§ About this task:
Copy, exactly and without additions, every line in the records below from the one holding "match sget (store w) key" through the one holding "let payouts_len_bytes := call_data_copy", both ends included.

----- Input data

(** The transfers; [None] when one fails. *)
Fixpoint pay_all (env : Env) (w : World ST) (i : nat) (l : list (Z * bytes)) : option (World ST) :=
  match l with
  | [] => Some w
  | (payout, addr) :: l' =>
      let payout_256 := put 16 (to_be 16 payout) (zeros 32) in
      let amount := host_amount payout_256 in
      if (amount <=? balance w) && e_accepts env i addr amount then
        pay_all env (w <| balance := balance w - amount |> <| sent := sent w ++ [(addr, amount)] |>) (S i) l'
      else None
  end.

Definition handle_settle (env : Env) (w : World ST) (cd : bytes) : outcome ST :=
  require! (4 + 96 <=? length cd)%nat else 2 ;;
  let head := call_data_copy 96 4 cd in
  let game_id := slice 0 32 head in
  let payouts_head := 4 + from_be (slice 60 64 head) in
  let sigs_offset := 4 + 64 in
  let key := game_key game_id in
  match sget (store w) key GAME_DATA_SIZE with
  | None => Revert 3
  | Some game_data =>
      require! caller_is_participant env (store w) game_id game_data else 0x20 ;;
      match settle_phase env game_data with
      | Some code => Revert code
      | None =>
          let payouts_len_bytes := call_data_copy 32 (wrap 32 payouts_head) cd in
          let payouts_len := Z.to_nat (word_u32 payouts_len_bytes) in
          require! (payouts_len <=? gd_max_players game_data)%nat && (payouts_len <=? 10)%nat else 0x17 ;;
          match payouts_loop (store w) game_id cd payouts_head (seq 0 payouts_len)
                  (mkPayouts payouts_len_bytes [] 0) with
          | Err code => Revert code
          | Ok p =>
              require! py_total p <=? total_deposits (store w) game_id game_data else 0x1B ;;
              let payouts_hash := keccak256 (py_preimage p) in
              let '(chain_id, contract_addr) := deployment_domain env in
              let settle_hash :=
                settle_message_hash chain_id contract_addr game_id (gd_nonce game_data)
                  (gd_state_hash game_data) payouts_hash in
              match verify_all_players_signed (store w) game_id game_data settle_hash sigs_offset cd with
              | None => Trap
              | Some false => Revert 0x18
              | Some true =>
                  let w := sset w key (<[0%nat := z2b STATE_SETTLED]> game_data) in
                  match pay_all env w 0 (py_list p) with
                  | None => Revert 0x1C
                  | Some w => Return (emit_game_settled w game_id) [z2b 1]
                  end
              end
          end
      end
  end.

(** * Views *)

Definition handle_get_game (w : World ST) (cd : bytes) : outcome ST :=
  require! (4 + 32 <=? length cd)%nat else 2 ;;
  match sget (store w) (game_key (call_data_copy 32 4 cd)) GAME_DATA_SIZE with
  | None => Revert 3
  | Some game_data => Return w game_data
  end.

Definition handle_get_player (w : World ST) (cd : bytes) : outcome ST :=
  require! (4 + 64 <=? length cd)%nat else 2 ;;
  let calldata := call_data_copy 64 4 cd in
  match sget (store w) (player_key (slice 0 32 calldata) (Z.to_nat (b2z (calldata !!! 63%nat)))) PLAYER_DATA_SIZE with
  | None => Revert 3
  | Some player_data => Return w player_data
  end.

(** * Dispatch *)

Definition call (env : Env) (w : World ST) (cd : bytes) : outcome ST :=
  require! (4 <=? length cd)%nat else 1 ;;
  let selector := call_data_copy 4 0 cd in
  let sel_is sg := bool_decide (selector = sel sg) in
  if sel_is "createGame(bytes32,uint128,uint8,uint8,uint64,bytes32)" then handle_create_game env w cd
  else if sel_is "joinGame(bytes32,uint8,bytes32)" then handle_join_game env w cd
  else if sel_is "startGame(bytes32)" then handle_start_game env w cd
  else if sel_is "updateState(bytes32,uint64,bytes32,bytes[])" then handle_update_state env w cd
  else if sel_is "dispute(bytes32,uint64,bytes32,bytes[])" then handle_dispute env w cd
  else if sel_is "settle(bytes32,uint128[],bytes[])" then handle_settle env w cd
  else if sel_is "getGame(bytes32)" then handle_get_game w cd
  else if sel_is "getPlayer(bytes32,uint8)" then handle_get_player w cd
  else Revert 0xFF.

(** A transaction: the value arrives with the call, and a call that reverts or
    traps leaves everything as it was. *)
Definition transact (w : World ST) (tx : Env * bytes) : World ST :=
  let '(env, cd) := tx in
  match call env (w <| balance := balance w + e_value env |>) cd with
  | Return w' _ => w'
  | Revert _ | Trap => w
  end.
End contract.
Lemma simple_hides env w1 w2 cd :
  look_same w1 w2 →
  same_out w1 w2 (create_escrow env w1 cd) (create_escrow env w2 cd)
  ∧ same_out w1 w2 (confirm_escrow env w1 cd) (confirm_escrow env w2 cd)
  ∧ same_out w1 w2 (mark_payment_sent env w1 cd) (mark_payment_sent env w2 cd)
  ∧ same_out w1 w2 (confirm_payment env w1 cd) (confirm_payment env w2 cd)
  ∧ same_out w1 w2 (dispute env w1 cd) (dispute env w2 cd)
  ∧ same_out w1 w2 (get_escrow w1 cd) (get_escrow w2 cd)
  ∧ same_out w1 w2 (verify_share_call w1 cd) (verify_share_call w2 cd).
Proof.
  intros Hw.
  split_and!; unfold create_escrow, confirm_escrow, mark_payment_sent, confirm_payment, dispute, get_escrow, verify_share_call.
  all: hides Hw.
Qed.

(** Of a resolution: the share of another escrow is the same, and a refusal does not
    depend on it. *)
Lemma resolve_hides env w1 w2 cd :
  look_same w1 w2 →
  slice 0 32 (call_data_copy 64 4 cd) ≠ id ∨ returns (resolve_dispute env w1 cd) = false →
  same_out w1 w2 (resolve_dispute env w1 cd) (resolve_dispute env w2 cd).
Proof.
  intros Hw Hid. unfold resolve_dispute in *. cbv zeta in *.
  rewrite <-(fun k n => reads_same _ _ (escrow_key k) n (proj1 Hw)) by discriminate.
  destruct (4 + 64 <=? length cd)%nat; [|done]. cbn [require] in *.
  destruct (sget (store w1) _ _) as [d|]; [|done].
  destruct (ed_state d =? STATE_DISPUTED); [|done]. cbn [require] in *.
  destruct (is_party env d); [|done]. cbn [require returns] in *.
  destruct Hid as [Hid|]; [|done].
  rewrite <-(reads_same (store w1) (store w2)) by (apply Hw || by intros ?%share_key_inj).
  apply return_same. by apply emit_same, sset_same.
Qed.

Lemma call_hides env w1 w2 cd :
  look_same w1 w2 →
  match requested cd with
  | Some (id', Resolve _) => id' ≠ id ∨ returns (call env w1 cd) = false
  | _ => True
  end →
  same_out w1 w2 (call env w1 cd) (call env w2 cd).
Proof.
  intros Hw. unfold call, requested. destruct (Nat.ltb_spec (length cd) 4) as [Hc|Hc].
  { rewrite (proj2 (Nat.leb_gt 4 (length cd))) by lia. done. }
  rewrite (proj2 (Nat.leb_le 4 (length cd))) by lia. cbn [require].
  pose proof (simple_hides env w1 w2 cd Hw) as S.
  repeat (case_bool_decide; [try (intros _; apply S)|]); [|done].
  intros Hid. apply resolve_hides; [done|]. destruct (Nat.leb_spec 68 (length cd)); [done|].
  right. unfold resolve_dispute. rewrite (proj2 (Nat.leb_gt _ _)) by (cbn; lia). done.
Qed.
(** The answers to a list of transactions. *)
Fixpoint answers w (txs : list (Env * bytes)) : list (option (bytes + Z)) :=
  match txs with
  | [] => []
  | (env, cd) :: txs' => answer (call env w cd) :: answers (transact w (env, cd)) txs'
  end.

Definition not_resolved (log : list (bytes * op)) : Prop := Forall (fun p => ∀ x, p.2 ≠ Resolve x) log.

Lemma transact_after w env cd : transact w (env, cd) = after w (call env w cd).
Proof. unfold transact. cbn. by destruct (call env w cd). Qed.

(** C31.  The share stays in the contract until a dispute is resolved: two
    contracts that differ in the stored share of one escrow give the same answers to
    the same transactions, and emit the same events, as long as no resolution
    of a dispute of this escrow is accepted. *)
Theorem share_hidden w1 w2 txs :
  look_same w1 w2 → not_resolved (accepted w1 txs id) →
  answers w1 txs = answers w2 txs
  ∧ events (contract_run w1 txs).2 = events (contract_run w2 txs).2.
Proof.
  revert w1 w2. induction txs as [|[env cd] txs IH]; intros w1 w2 Hw Hn.
  { split; [done|apply Hw]. }
  cbn [answers contract_run accepted] in *. apply Forall_app in Hn as [Hn Hn'].
  destruct (call_hides env w1 w2 cd Hw) as [Ha Hl].
  { destruct (requested cd) as [[id' []]|]; try done.
    destruct (decide (id' = id)) as [->|]; [right|by left].
    destruct (returns _) eqn:Er; [|done]. rewrite decide_True in Hn by done.
    apply Forall_cons in Hn as [Hn _]. by destruct (Hn to_buyer). }
  rewrite <-!transact_after in Hl. destruct (IH _ _ Hl Hn') as [E1 E2]. rewrite Ha, E1. split; [done|].
  destruct (contract_run (transact w1 _) txs), (contract_run (transact w2 _) txs), (requested cd); exact E2.
Qed.
End hiding.

(** * Who decides a dispute *)

Section resolution.
Context {ST : Type} `{Storage ST} `{Host}.
Implicit Types (w : World ST).

Lemma call_resolve env w cd id x :
  requested cd = Some (id, Resolve x) →
  call env w cd = resolve_dispute env w cd ∧ (68 ≤ length cd)%nat
  ∧ id = slice 0 32 (call_data_copy 64 4 cd) ∧ x = negb (b2z (call_data_copy 64 4 cd !!! 63%nat) =? 0).
Proof.
  unfold requested, call. destruct (Nat.ltb_spec (length cd) 4); [done|].
  rewrite (proj2 (Nat.leb_le 4 (length cd))) by lia. cbn [require].
  repeat (case_bool_decide; [case_match eqn:El; try done|]); [|done].
  apply Nat.leb_le in El. by intros [= <- <-].
Qed.

(** Either party decides its own dispute: whoever of the buyer and the seller asks
    for a resolution, in whoever's favour, is granted it, and the share is
    published.  Nobody else has a say. *)
Lemma either_party_resolves env w cd id x e :
  host_fills (ST := ST) → requested cd = Some (id, Resolve x) → escrow_at (store w) id (Some e) →
  e_status e = Disputed → party (caller env) e →
  ∃ w', call env w cd = Return w' [z2b 1]
    ∧ escrow_at (store w') id (Some (e <| e_status := Resolved x |>))
    ∧ events w' = events w ++ [mkEvent [topic "DisputeResolved(bytes32,address,bytes32)"; id;
                                        pad20 (if x then default [] (e_buyer e) else e_seller e)] (e_share e)].
Proof.
  intros fills Hr He Hst Hp. destruct (call_resolve env w cd id x Hr) as (-> & Hl & Hid & Hx).
  pose proof (resolve_implements fills env w cd Hl) as Hi. cbv zeta in Hi. rewrite <-Hid, <-Hx in Hi.
  specialize (Hi _ He). cbn [spec] in Hi. rewrite decide_True in Hi by done.
  destruct Hi as (w' & r & Ew & He' & _). exists w'. unfold resolve_dispute in *. cbv zeta in *.
  rewrite <-Hid, <-Hx in *. rewrite (proj2 (Nat.leb_le _ _)) in * by (cbn; lia). cbn [require] in *.
  rewrite (read_record fills _ _ e He) in *. rewrite (read_share fills _ _ e He) in *. cbn [default] in *.
  destruct (buffer_reads e) as (F1 & F4 & F5); [apply He|]. rewrite F4, F5 in *.
  destruct (has_buyer e) as (b & Eb & _); [apply He|congruence|]. rewrite Eb in *. cbn [default] in *.
  unfold require in *. repeat case_match; try done. all: by injection Ew as <- <-.
Qed.
End resolution.

(** * An escrow of two

    A host that reads zeros past the end of the call data and whose hash puts the
    length in front: enough to run the contract. *)

#[local] Instance escrow_host : Host := {|
  call_data_copy n off cd := fill n (drop (Z.to_nat off) cd);
  call_data_length n off cd := length_fill n _;
  keccak256 l := z2b (Z.of_nat (length l)) :: l;
  precompile1 input := None;
  host_word := to_be 32;
  host_amount := from_be;
|}.

Lemma log_fills : host_fills (ST := list (bytes * bytes)).
Proof. intros n v. reflexivity. Defined.

Definition seller : bytes := to_be 20 0x5E11.
Definition buyer : bytes := to_be 20 0xB0B.
Definition deal : bytes := to_be 32 7.
Definition the_commitment : bytes := to_be 32 101.
Definition the_key : bytes := to_be 32 102.
Definition share_a : bytes := to_be 32 103.
Definition share_b : bytes := to_be 32 104.

Definition from (who cd : bytes) : Env * bytes :=
  (mkEnv (to_be 32 1) (to_be 20 99) who 0 1 (fun _ _ _ => true), cd).
Definition creation (share : bytes) : Env * bytes :=
  from seller (sel "createEscrow(bytes32,bytes32,bytes32,bytes32)" ++ deal ++ the_commitment ++ the_key ++ share).
Definition step (who : bytes) (sg : string) : Env * bytes := from who (sel sg ++ deal).
Definition resolution (who : bytes) (x : Z) : Env * bytes :=
  from who (sel "resolveDispute(bytes32,bool)" ++ deal ++ to_be 32 x).

Definition empty_world : World (list (bytes * bytes)) := mkWorld [] 0 [] [].
Definition sale : list (Env * bytes) :=
  [creation share_a; step seller "confirmEscrow(bytes32)"; step buyer "confirmEscrow(bytes32)";
   step buyer "markPaymentSent(bytes32)"].
Definition contest : list (Env * bytes) := [step seller "dispute(bytes32)"; resolution buyer 1].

----------

§ Solution to the exercise:
  match sget (store w) key GAME_DATA_SIZE with
  | None => Revert 3
  | Some game_data =>
      require! caller_is_participant env (store w) game_id game_data else 0x20 ;;
      match settle_phase env game_data with
      | Some code => Revert code
      | None =>
          let payouts_len_bytes := call_data_copy 32 (wrap 32 payouts_head) cd in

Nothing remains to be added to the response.